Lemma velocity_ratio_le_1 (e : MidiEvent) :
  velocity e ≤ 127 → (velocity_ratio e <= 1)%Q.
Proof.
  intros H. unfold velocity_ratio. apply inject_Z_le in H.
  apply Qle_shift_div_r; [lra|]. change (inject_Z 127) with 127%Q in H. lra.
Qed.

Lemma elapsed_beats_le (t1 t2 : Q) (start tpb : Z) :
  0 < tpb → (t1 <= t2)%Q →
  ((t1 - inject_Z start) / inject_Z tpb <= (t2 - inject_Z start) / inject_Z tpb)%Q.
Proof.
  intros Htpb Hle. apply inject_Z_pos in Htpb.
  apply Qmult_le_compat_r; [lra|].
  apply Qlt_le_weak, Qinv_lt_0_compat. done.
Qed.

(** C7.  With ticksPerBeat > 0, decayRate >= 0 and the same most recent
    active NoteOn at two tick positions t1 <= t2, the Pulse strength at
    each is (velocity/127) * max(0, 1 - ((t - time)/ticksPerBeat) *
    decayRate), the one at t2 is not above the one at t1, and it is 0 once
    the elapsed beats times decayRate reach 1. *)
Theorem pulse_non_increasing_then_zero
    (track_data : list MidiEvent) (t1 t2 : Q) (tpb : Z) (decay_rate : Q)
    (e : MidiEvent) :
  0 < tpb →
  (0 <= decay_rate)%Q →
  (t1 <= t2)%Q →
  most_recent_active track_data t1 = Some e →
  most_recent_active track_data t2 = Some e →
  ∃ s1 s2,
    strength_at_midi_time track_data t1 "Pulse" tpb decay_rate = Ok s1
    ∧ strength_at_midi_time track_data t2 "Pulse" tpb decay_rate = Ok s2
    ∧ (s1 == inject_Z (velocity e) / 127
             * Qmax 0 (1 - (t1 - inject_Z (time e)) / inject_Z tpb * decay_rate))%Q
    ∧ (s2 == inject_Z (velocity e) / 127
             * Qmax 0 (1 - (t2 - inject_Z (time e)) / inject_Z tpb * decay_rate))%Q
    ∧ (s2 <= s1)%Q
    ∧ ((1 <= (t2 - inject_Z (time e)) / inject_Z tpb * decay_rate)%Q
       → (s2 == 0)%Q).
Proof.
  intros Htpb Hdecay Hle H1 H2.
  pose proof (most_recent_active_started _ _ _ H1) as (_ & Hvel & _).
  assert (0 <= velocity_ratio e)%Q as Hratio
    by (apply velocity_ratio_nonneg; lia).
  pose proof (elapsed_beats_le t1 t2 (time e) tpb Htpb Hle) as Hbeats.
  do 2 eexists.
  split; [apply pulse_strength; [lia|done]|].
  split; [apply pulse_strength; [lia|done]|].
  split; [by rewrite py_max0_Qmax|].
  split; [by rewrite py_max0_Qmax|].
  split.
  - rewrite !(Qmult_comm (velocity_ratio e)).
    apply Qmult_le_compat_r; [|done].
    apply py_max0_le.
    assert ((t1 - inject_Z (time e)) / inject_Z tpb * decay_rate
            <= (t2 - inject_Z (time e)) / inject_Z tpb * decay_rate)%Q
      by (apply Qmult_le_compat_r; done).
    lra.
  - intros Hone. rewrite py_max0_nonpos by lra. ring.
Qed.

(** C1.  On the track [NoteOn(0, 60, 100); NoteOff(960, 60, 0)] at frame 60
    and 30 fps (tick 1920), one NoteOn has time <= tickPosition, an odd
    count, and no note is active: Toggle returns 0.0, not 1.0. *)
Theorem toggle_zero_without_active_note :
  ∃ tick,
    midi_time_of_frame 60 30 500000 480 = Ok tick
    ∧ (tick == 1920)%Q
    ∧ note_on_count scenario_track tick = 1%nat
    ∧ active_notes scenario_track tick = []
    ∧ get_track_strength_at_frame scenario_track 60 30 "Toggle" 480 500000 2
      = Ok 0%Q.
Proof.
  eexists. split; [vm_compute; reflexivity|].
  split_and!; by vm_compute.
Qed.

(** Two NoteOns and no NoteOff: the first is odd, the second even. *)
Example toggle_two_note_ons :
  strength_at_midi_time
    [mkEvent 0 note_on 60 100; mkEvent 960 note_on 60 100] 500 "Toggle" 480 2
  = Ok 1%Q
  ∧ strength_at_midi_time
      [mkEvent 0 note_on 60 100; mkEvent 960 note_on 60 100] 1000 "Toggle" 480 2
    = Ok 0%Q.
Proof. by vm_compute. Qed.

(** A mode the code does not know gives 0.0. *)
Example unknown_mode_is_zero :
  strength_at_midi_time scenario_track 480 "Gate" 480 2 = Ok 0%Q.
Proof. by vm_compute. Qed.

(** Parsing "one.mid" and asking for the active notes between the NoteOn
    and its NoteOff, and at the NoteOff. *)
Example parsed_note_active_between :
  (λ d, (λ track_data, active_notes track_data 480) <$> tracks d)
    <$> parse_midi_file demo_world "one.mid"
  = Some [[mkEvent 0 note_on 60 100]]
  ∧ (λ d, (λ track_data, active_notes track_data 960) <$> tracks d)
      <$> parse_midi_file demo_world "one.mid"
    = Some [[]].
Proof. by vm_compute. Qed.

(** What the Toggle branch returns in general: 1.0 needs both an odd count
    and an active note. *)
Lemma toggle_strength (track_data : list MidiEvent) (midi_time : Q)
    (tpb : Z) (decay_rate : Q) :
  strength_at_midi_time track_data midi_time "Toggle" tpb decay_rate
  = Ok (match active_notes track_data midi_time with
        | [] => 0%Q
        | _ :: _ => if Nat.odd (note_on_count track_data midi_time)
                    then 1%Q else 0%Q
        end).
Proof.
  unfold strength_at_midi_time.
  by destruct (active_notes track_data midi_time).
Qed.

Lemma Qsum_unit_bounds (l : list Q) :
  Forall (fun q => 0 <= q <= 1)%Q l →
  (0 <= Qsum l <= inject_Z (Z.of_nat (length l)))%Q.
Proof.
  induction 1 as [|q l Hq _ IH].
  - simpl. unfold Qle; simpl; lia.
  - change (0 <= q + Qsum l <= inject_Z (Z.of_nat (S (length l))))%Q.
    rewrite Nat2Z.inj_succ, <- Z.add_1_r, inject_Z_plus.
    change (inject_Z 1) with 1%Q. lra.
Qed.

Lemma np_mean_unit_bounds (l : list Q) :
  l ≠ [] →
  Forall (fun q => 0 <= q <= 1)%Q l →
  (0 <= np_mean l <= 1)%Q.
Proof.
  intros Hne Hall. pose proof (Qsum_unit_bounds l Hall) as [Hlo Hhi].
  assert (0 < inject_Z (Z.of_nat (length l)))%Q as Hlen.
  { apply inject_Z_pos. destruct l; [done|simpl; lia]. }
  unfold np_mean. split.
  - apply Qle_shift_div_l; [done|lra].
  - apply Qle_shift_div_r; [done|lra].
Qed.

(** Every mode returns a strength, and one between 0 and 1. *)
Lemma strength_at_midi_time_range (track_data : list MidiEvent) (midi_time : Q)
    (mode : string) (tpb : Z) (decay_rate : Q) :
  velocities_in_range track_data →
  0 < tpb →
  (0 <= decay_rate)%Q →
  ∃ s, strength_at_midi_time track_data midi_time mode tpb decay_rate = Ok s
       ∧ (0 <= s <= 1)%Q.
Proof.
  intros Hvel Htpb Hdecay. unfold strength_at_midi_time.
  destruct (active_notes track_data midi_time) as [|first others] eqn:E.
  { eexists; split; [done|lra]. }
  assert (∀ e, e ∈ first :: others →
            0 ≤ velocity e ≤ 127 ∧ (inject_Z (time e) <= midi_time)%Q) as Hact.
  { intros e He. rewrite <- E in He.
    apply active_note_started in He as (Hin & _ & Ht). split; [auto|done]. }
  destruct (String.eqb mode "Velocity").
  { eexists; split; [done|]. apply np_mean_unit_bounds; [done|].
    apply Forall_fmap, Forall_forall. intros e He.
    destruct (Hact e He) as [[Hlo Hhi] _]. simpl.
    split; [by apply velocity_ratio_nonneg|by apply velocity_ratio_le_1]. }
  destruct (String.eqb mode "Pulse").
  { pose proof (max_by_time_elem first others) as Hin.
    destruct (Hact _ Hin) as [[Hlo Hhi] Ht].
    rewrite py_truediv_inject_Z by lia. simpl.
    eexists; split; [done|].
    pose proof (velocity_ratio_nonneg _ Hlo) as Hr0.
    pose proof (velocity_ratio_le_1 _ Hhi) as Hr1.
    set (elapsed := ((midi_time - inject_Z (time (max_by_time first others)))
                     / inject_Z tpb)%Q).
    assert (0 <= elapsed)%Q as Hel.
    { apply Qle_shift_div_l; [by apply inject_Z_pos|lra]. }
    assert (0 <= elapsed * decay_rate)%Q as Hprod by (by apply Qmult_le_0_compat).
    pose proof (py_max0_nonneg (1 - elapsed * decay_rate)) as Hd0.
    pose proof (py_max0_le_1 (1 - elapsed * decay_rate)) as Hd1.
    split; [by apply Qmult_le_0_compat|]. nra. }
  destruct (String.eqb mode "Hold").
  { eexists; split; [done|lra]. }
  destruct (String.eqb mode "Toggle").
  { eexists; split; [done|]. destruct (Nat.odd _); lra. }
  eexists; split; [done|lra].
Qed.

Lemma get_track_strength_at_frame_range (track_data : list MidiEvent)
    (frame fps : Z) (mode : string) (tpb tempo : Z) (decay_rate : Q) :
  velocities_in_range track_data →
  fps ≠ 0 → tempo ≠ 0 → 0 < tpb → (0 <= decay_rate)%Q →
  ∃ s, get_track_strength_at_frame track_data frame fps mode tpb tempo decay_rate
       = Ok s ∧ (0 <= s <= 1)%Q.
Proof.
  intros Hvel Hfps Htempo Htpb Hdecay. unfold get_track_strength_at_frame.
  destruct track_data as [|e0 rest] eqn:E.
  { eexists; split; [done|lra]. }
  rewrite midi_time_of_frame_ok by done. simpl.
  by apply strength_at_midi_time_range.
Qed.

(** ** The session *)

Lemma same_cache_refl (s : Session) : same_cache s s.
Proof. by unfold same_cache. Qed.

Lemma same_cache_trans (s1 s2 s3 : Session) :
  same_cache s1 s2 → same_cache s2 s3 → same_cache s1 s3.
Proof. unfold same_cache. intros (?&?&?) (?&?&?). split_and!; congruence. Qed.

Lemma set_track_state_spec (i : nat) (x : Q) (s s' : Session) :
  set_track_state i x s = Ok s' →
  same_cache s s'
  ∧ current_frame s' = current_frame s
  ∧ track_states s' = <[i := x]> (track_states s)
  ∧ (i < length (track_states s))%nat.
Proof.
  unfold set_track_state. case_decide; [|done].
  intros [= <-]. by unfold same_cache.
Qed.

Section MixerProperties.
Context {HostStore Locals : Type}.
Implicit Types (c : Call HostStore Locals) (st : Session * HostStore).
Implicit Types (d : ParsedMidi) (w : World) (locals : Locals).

———

Exercise directions
Retype the entries above exactly, but only from the line containing "Lemma strength_at_midi_time_range (track_data" through the line containing "split; [by apply Qmult_le_0_compat|].", both included.

Exercise solution
Lemma strength_at_midi_time_range (track_data : list MidiEvent) (midi_time : Q)
    (mode : string) (tpb : Z) (decay_rate : Q) :
  velocities_in_range track_data →
  0 < tpb →
  (0 <= decay_rate)%Q →
  ∃ s, strength_at_midi_time track_data midi_time mode tpb decay_rate = Ok s
       ∧ (0 <= s <= 1)%Q.
Proof.
  intros Hvel Htpb Hdecay. unfold strength_at_midi_time.
  destruct (active_notes track_data midi_time) as [|first others] eqn:E.
  { eexists; split; [done|lra]. }
  assert (∀ e, e ∈ first :: others →
            0 ≤ velocity e ≤ 127 ∧ (inject_Z (time e) <= midi_time)%Q) as Hact.
  { intros e He. rewrite <- E in He.
    apply active_note_started in He as (Hin & _ & Ht). split; [auto|done]. }
  destruct (String.eqb mode "Velocity").
  { eexists; split; [done|]. apply np_mean_unit_bounds; [done|].
    apply Forall_fmap, Forall_forall. intros e He.
    destruct (Hact e He) as [[Hlo Hhi] _]. simpl.
    split; [by apply velocity_ratio_nonneg|by apply velocity_ratio_le_1]. }
  destruct (String.eqb mode "Pulse").
  { pose proof (max_by_time_elem first others) as Hin.
    destruct (Hact _ Hin) as [[Hlo Hhi] Ht].
    rewrite py_truediv_inject_Z by lia. simpl.
    eexists; split; [done|].
    pose proof (velocity_ratio_nonneg _ Hlo) as Hr0.
    pose proof (velocity_ratio_le_1 _ Hhi) as Hr1.
    set (elapsed := ((midi_time - inject_Z (time (max_by_time first others)))
                     / inject_Z tpb)%Q).
    assert (0 <= elapsed)%Q as Hel.
    { apply Qle_shift_div_l; [by apply inject_Z_pos|lra]. }
    assert (0 <= elapsed * decay_rate)%Q as Hprod by (by apply Qmult_le_0_compat).
    pose proof (py_max0_nonneg (1 - elapsed * decay_rate)) as Hd0.
    pose proof (py_max0_le_1 (1 - elapsed * decay_rate)) as Hd1.
    split; [by apply Qmult_le_0_compat|]. nra. }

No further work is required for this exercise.